Submit to this Journal Review for this Journal Propose a Special Issue

Article Menu

Share Help Cite Discuss in SciProfiles

Open AccessArticle

Peer-Review Record

Real-Time Object Detection from UAV Inspection Videos by Combining YOLOv5s and DeepStream

Sensors 2024, 24(12), 3862; https://doi.org/10.3390/s24123862

by Shidun Xie¹, Guanghong Deng^1,*, Baihao Lin¹, Wenlong Jing^2,*

, Yong Li^2,* and Xiaodan Zhao¹

Reviewer 1: Anonymous

Reviewer 2: Anonymous

Sensors 2024, 24(12), 3862; https://doi.org/10.3390/s24123862

Submission received: 16 April 2024 / Revised: 7 June 2024 / Accepted: 7 June 2024 / Published: 14 June 2024

(This article belongs to the Special Issue New Methods and Applications for UAVs)

Round 1

Reviewer 1 Report

Comments and Suggestions for Authors

One of the hot topics in industrial applications of various kinds is real-time object detection. This area gets considerable attention in computer vision. Within this area, a very challenging problem is real-time inspection observation of objects on the earth's surface from high-altitude UAVs.
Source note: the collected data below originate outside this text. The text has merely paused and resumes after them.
(** A time in units of the wheel becomes a [timespec] with less than a second
    of nanoseconds and back; and the time [future_ts] gives lies the delay after
    the current time when the unit divides a second. *)
Theorem timer_time_conversions w tim now delay :
  0 < time_units w -> time_div w = 1000000000 / time_units w -> 0 < time_div w -> 0 <= tim < 2 ^ 63 ->
  0 <= tv_nsec now < 1000000000 -> 0 <= tv_sec now -> 0 <= delay ->
  (tv_sec now + delay + 2) * time_div w < 2 ^ 63 ->
  (exists ts, time_units_to_ts w tim = Done ts /\ 0 <= tv_nsec ts < 1000000000 /\ ts_to_time_units w ts = tim) /\
  (time_units w * time_div w = 1000000000 ->
   exists ts, future_ts w now delay = Done ts /\ 0 <= tv_nsec ts < 1000000000 /\
     ts_to_time_units w ts = ts_to_time_units w now + delay).
Proof.
  destruct now as [s ns]. cbn [tv_sec tv_nsec]. intros Hu Ed Hd Ht Hns Hs Hdl Hmax. set (u := time_units w) in *. set (d := time_div w) in *.
  assert (d * u <= 1000000000) as Hdu.
  { rewrite Ed, Z.mul_comm. apply Z.mul_div_le. lia. }
  unfold time_units_to_ts, future_ts, ts_to_time_units. cbn [tv_sec tv_nsec]. fold u d. destruct (Z.eqb_spec d 0); [lia |]. split.
  - pose proof (Z.mod_pos_bound tim d ltac:(lia)) as Hm. pose proof (Z.div_mod tim d ltac:(lia)) as Dm.
    assert (0 <= tim mod d * u < 1000000000) as Hr by nia.
    assert (0 <= tim / d) by (apply Z.div_pos; lia). eexists. split; [done |]. cbn [tv_sec tv_nsec].
    rewrite (u64_small (tim mod d * u)) by lia. split; [lia |]. rewrite Z.div_mul by lia.
    rewrite (u64_small (tim / d * d)) by nia. rewrite u64_small by lia. lia.
  - intros Eq. pose proof (Z.mod_pos_bound delay d ltac:(lia)) as Hm. pose proof (Z.div_mod delay d ltac:(lia)) as Dm.
    assert (0 <= delay / d) as Hq by (apply Z.div_pos; lia). set (r := delay mod d) in *. set (q := delay / d) in *.
    assert (0 <= r * u < 1000000000) by nia. rewrite (u64_small (r * u)) by lia. rewrite (u64_small (r * u + ns)) by lia.
    set (N := r * u + ns) in *. pose proof (Z.mod_pos_bound N 1000000000 ltac:(lia)) as Hm'.
    pose proof (Z.div_mod N 1000000000 ltac:(lia)) as DN.
    assert (0 <= N / 1000000000 <= 1) as Hk by (split; [apply Z.div_pos; lia | apply Z.lt_succ_r, Z.div_lt_upper_bound; lia]).
    set (k := N / 1000000000) in *. set (m := N mod 1000000000) in *.
    assert (N / u = k * d + m / u) as E1.
    { rewrite DN. replace (1000000000 * k) with (k * d * u) by nia. apply div_add_exact. lia. }
    assert (N / u = r + ns / u) as E2 by (apply div_add_exact; lia).
    pose proof (div_le_self m u ltac:(lia) Hu) as B6. pose proof (div_le_self ns u ltac:(lia) Hu) as B7.
    eexists. split; [done |]. cbn [tv_sec tv_nsec]. split; [lia |].
    assert (q <= delay) as Hqd by (apply div_le_self; lia).
    assert ((s + q + k) * d <= (s + delay + 1) * d) as B1 by (apply Z.mul_le_mono_nonneg_r; lia).
    assert (s * d <= (s + delay + 1) * d) as B2 by (apply Z.mul_le_mono_nonneg_r; lia).
    assert (1 * delay <= d * delay) as B3 by (apply Z.mul_le_mono_nonneg_r; lia).
    assert (0 <= s * d) as B0 by (apply Z.mul_nonneg_nonneg; lia).
    assert (0 <= (s + q + k) * d) as B4 by (apply Z.mul_nonneg_nonneg; lia).
    assert (1 * (s + q + k) <= d * (s + q + k)) as B5 by (apply Z.mul_le_mono_nonneg_r; lia).
    rewrite (u64_small (s + q + k)) by lia. rewrite !(u64_small (_ * d)) by lia. rewrite !u64_small by lia. lia.
Qed.

Lemma timer_time_conversions_witness :
  (exists ts, time_units_to_ts empty_wheel 1234567890 = Done ts /\ 0 <= tv_nsec ts < 1000000000 /\
     ts_to_time_units empty_wheel ts = 1234567890) /\
  (1000 * 1000000 = 1000000000 ->
   exists ts, future_ts empty_wheel (Timespec 7 999999500) 10000000 = Done ts /\ 0 <= tv_nsec ts < 1000000000 /\
     ts_to_time_units empty_wheel ts = ts_to_time_units empty_wheel (Timespec 7 999999500) + 10000000).
Proof. apply (timer_time_conversions empty_wheel); by vm_compute. Defined.
(* ===== verification/Conc.v ===== *)
(** * Programs of several threads

    A thread is a sequence of sections. A section runs without interference: it
    is the code between taking and releasing a mutex, or one access to shared
    memory outside the mutexes. Between sections other threads run. A thread
    waits on a condition variable in a loop that tests its condition again
    whenever it is woken. *)

From stdpp Require Import base list relations numbers.
From S2P Require Import Prelude.

(** ** Programs *)

Section Prog.
Context {world : Type}.

(** [Wait c f k] is the loop [while (1) { COND_WAIT(c); f }]: [f] runs when the
    thread has been woken; with [None] the thread waits again. *)
Inductive prog (A : Type) : Type :=
| Ret (a : A)
| Atomic {B : Type} (f : world -> outcome (world * B)) (k : B -> prog A)
| Signal (c : Z) (k : prog A)
| Wait {B : Type} (c : Z) (f : world -> outcome (world * option B)) (k : B -> prog A).

Fixpoint prog_bind {A C} (g : A -> prog C) (p : prog A) : prog C :=
  match p with
  | Ret _ a => g a
  | Atomic _ f k => Atomic C f (fun b => prog_bind g (k b))
  | Signal _ c k => Signal C c (prog_bind g k)
  | Wait _ c f k => Wait C c f (fun b => prog_bind g (k b))
  end.

(** One section of a program; [None] for the waiting loop repeats it. *)
Definition section {A} (w : world) (p : prog A) : outcome (world * prog A) :=
  match p with
  | Ret _ _ => mret (w, p)
  | Atomic _ f k => '(w, b) ← f w; mret (w, k b)
  | Signal _ _ k => mret (w, k)
  | Wait _ _ f k => '(w, r) ← f w; mret (w, match r with Some b => k b | None => p end)
  end.

Definition has_section {A} (p : prog A) : bool :=
  match p with Atomic _ _ _ | Wait _ _ _ _ => true | _ => false end.

Definition signals {A} (p : prog A) : option Z :=
  match p with Signal _ c _ => Some c | _ => None end.

Definition returned {A} (p : prog A) : option A :=
  match p with Ret _ a => Some a | _ => None end.

(** ** Threads

    The boolean of a thread says that it was woken. *)
Abbreviation thread A := (bool * prog A)%type.
Abbreviation config A := (world * list (thread A))%type.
The reviewed paper proposes one of the possible solutions to this problem. Namely, a technology of automatic inspection of ground objects based on the use of YOLOv5 type models is developed for UAVs. As an example of implementation of the proposed technology, training of these models is performed using five datasets that contain images of vehicles as inspected objects. It is shown that the detection time of a single object using the described tools is relatively short. In particular, in one of the examples it amounted to 11.26 ms, which is quite acceptable for many computer vision applications. It should be noted that the effectiveness of the proposed approach is demonstrated on a relatively simple example, but it has the potential to solve more complex problems.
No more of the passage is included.